+++ SUPPLIED INFORMATION +++
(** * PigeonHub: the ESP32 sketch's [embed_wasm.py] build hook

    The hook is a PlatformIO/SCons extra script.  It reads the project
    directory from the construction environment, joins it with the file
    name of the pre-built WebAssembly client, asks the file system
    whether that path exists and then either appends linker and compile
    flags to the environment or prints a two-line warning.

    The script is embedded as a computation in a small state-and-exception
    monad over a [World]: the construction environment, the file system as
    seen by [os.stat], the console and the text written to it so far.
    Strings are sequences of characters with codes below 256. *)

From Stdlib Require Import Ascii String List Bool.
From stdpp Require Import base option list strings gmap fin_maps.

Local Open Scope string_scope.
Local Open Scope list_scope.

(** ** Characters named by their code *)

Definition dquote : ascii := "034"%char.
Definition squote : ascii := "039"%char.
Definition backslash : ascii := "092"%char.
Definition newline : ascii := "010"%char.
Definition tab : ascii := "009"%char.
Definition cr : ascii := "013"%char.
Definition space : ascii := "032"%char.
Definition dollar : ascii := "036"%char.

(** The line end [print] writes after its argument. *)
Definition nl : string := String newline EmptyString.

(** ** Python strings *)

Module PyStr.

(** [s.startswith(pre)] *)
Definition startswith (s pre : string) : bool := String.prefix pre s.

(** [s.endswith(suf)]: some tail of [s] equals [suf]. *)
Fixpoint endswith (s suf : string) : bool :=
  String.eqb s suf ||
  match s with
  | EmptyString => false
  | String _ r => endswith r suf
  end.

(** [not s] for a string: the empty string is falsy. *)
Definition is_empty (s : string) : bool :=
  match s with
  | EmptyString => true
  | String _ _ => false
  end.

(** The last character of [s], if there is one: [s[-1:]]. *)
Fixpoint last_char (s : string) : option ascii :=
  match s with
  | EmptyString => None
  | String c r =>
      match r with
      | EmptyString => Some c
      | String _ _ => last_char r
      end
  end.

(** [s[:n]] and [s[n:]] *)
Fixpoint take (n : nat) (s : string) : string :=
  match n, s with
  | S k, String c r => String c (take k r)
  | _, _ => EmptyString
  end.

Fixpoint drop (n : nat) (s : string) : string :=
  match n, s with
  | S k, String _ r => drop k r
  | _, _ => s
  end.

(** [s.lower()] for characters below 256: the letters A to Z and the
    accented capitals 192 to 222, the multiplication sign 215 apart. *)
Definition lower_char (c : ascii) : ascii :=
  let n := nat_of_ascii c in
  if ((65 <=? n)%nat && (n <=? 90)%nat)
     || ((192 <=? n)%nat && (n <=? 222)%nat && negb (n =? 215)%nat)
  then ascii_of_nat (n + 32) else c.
+++
+++ SUPPLIED INFORMATION +++
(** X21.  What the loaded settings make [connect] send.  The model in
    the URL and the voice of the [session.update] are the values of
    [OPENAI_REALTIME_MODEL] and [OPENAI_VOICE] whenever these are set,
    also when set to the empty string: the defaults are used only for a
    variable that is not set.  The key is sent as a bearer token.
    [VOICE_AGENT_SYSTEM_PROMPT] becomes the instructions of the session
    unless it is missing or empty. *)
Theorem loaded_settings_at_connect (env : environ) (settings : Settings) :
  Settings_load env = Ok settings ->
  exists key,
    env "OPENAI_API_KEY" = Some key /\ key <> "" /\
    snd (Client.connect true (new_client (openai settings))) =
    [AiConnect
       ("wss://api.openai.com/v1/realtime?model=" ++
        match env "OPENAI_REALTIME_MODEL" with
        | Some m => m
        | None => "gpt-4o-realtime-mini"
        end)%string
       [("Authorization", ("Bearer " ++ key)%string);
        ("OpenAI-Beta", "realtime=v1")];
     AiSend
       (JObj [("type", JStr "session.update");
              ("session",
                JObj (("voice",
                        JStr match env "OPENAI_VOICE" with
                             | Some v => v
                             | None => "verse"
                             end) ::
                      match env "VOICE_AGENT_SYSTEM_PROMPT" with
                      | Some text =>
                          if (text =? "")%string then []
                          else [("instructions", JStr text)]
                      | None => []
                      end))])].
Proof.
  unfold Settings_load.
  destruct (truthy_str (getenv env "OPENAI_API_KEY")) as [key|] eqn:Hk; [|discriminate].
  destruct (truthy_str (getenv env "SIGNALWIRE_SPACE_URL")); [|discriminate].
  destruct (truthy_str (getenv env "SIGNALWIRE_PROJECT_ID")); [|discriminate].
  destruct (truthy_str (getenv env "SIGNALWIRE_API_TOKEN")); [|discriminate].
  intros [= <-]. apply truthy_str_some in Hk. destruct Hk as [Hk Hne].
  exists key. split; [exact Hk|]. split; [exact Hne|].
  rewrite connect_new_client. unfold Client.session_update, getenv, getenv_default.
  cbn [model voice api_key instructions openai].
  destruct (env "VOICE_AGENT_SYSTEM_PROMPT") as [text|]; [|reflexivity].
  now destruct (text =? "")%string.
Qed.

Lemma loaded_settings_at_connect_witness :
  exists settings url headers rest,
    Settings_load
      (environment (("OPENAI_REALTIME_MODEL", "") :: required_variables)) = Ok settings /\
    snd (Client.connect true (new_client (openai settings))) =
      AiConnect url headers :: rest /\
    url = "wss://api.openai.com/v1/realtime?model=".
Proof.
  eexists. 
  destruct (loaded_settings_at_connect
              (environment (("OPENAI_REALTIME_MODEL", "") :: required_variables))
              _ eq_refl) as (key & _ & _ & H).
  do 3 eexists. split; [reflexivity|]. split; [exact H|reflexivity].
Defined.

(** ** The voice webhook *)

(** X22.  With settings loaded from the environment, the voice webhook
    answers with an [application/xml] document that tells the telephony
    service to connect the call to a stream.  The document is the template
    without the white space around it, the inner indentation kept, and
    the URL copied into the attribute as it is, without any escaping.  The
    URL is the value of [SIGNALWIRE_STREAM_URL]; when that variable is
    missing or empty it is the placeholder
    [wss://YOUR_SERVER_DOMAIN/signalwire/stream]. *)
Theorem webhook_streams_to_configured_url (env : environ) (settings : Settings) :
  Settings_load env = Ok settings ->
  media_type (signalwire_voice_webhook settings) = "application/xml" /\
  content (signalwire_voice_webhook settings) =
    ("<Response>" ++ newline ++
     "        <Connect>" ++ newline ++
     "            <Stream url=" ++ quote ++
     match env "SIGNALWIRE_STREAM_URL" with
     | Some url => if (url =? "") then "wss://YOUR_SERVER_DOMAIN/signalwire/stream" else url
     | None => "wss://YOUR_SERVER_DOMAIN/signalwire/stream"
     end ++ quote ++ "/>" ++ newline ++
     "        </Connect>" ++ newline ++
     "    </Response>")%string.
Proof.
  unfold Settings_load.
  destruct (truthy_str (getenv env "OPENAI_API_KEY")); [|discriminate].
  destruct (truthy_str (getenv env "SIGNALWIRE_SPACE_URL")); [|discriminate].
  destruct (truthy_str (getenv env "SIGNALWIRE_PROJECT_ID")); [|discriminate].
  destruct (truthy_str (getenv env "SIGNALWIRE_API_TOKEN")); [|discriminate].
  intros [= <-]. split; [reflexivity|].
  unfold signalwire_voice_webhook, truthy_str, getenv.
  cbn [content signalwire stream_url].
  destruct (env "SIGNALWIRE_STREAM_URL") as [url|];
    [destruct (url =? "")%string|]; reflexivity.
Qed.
+++
+++ SUPPLIED INFORMATION +++
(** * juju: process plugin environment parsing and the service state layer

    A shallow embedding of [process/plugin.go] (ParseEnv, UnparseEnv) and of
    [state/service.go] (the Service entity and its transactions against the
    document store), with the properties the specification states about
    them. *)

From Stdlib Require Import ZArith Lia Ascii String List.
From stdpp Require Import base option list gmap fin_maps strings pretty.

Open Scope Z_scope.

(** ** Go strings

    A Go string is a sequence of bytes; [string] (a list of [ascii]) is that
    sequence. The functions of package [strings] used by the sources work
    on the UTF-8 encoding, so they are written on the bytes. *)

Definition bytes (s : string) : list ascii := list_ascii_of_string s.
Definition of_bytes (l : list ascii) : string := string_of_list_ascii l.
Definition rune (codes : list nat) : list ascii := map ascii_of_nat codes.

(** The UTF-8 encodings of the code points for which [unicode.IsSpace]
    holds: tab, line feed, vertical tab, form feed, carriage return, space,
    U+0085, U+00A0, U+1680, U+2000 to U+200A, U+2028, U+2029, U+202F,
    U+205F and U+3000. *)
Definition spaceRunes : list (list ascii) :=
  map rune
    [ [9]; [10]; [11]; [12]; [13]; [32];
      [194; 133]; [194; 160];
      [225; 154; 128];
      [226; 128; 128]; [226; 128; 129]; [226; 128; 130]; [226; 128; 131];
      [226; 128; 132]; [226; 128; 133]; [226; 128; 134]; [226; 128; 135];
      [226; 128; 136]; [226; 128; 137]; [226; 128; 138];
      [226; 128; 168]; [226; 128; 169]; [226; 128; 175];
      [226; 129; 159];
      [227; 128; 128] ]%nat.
+++
Using the listing above, return word for word each line from the one that has "(** The UTF-8" through the one that has "U+205F and U+3000. *)", and no line outside that range.

▶ TASK ANSWER:
(** The UTF-8 encodings of the code points for which [unicode.IsSpace]
    holds: tab, line feed, vertical tab, form feed, carriage return, space,
    U+0085, U+00A0, U+1680, U+2000 to U+200A, U+2028, U+2029, U+202F,
    U+205F and U+3000. *)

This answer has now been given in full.